"What's the row?" the veteran cattle puncher demanded.
Before Dick could reply there was a disturbance among the tethered ponies as though something had alarmed them. In a flash it came to Dick that the intruder he had seen was trying to steal a horse. The ponies did not dream. When they saw anything they knew it was real. Accordingly the boy sharply called:
"A horse thief, Billee!"
This warning was enough to set any Westerner on the alert in an instant, for, in spite of the progress of automobiles, the horse is still, in the cattle reaches of the west, a thing most vitally needed.
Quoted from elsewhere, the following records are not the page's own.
(** * BAC0 points: a shallow embedding of [BAC0/core/devices/Points.py]

    The module defines [Point] and its three variants [NumericPoint],
    [BooleanPoint] and [EnumPoint].  A point reads through its owning device,
    records every reading in a history, and sends textual commands to the
    device's network object.

    The embedding follows the Python source method by method:
    - Python values are the inductive [pyval];
    - exceptions are values of [exn], and a call returns a [result];
    - the mutable point object, the collaborator's own state and the list of
      calls made to the collaborator are threaded through a small
      state-and-exception monad [M];
    - the device and its network object are records of methods acting on an
      arbitrary collaborator state (their code lies outside [Points.py], so
      every theorem holds for all of them);
    - what the interpreter and pandas do (parsing and printing numbers,
      building a series) is taken as given, in the classes [PyRuntime],
      [PyFormat] and [Pandas]. *)

From Stdlib Require Import ZArith List String Ascii Bool Lia.
From Stdlib Require Import SpecFloat DecimalString.
Import ListNotations.

Local Open Scope string_scope.
Local Open Scope Z_scope.

(** ** Python values *)

(** The values that reach a point: readings, values to write, priorities,
    addresses.  A Python [float] is an IEEE 754 binary64 number, here a
    [spec_float] of the Standard Library. *)
Inductive pyval : Type :=
| PyNone
| PyBool (b : bool)
| PyInt (z : Z)
| PyFloat (f : spec_float)
| PyStr (s : string).

(** Exceptions.  The source raises [ValueError] and [Exception] itself; the
    other classes come from built-ins ([float], [int], indexing) and the
    texts of those are abbreviated.  A collaborator may raise anything,
    [CollaboratorError] stands for its own failures. *)
Inductive exn : Type :=
| ValueError (msg : string)
| TypeError (msg : string)
| OverflowError (msg : string)
| IndexError (msg : string)
| AttributeError (msg : string)
| Exception (msg : string)
| CollaboratorError (msg : string).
"Horse thieves, eh?" cried Billee in ringing tones. "The varmints!
Come on, boys! We'll get 'em!"
His cries and the voice of Dick served to rouse the others in camp and in a few moments Nort, Bud, Yellin' Kid and Snake Purdee had unrolled from their warm blankets and had grabbed their guns. Bud threw some light cottonwood on the embers and the blaze that at once resulted showed objects up fairly plainly, though there was sufficient shadow to make the picking out of any particular horse thief very difficult.
"Where is he—which way did he go?" shouted Yellin' Kid.
"Over there!" and Dick pointed the trail along which they had ridden that day. Quickly he told his story—how he had been awakened by the midnight visitor kicking the boy's foot as he strode over him.
"Come on!" called Snake and in a moment the entire camp was trailing after him in the direction where Dick had seen the old man vanish.
But it was like pursuing one of the shadows of the night, and it did not take long, after emerging from the circle of illumination of the fire into the blackness of the surrounding night, to impress all with the idea that a capture was out of the question.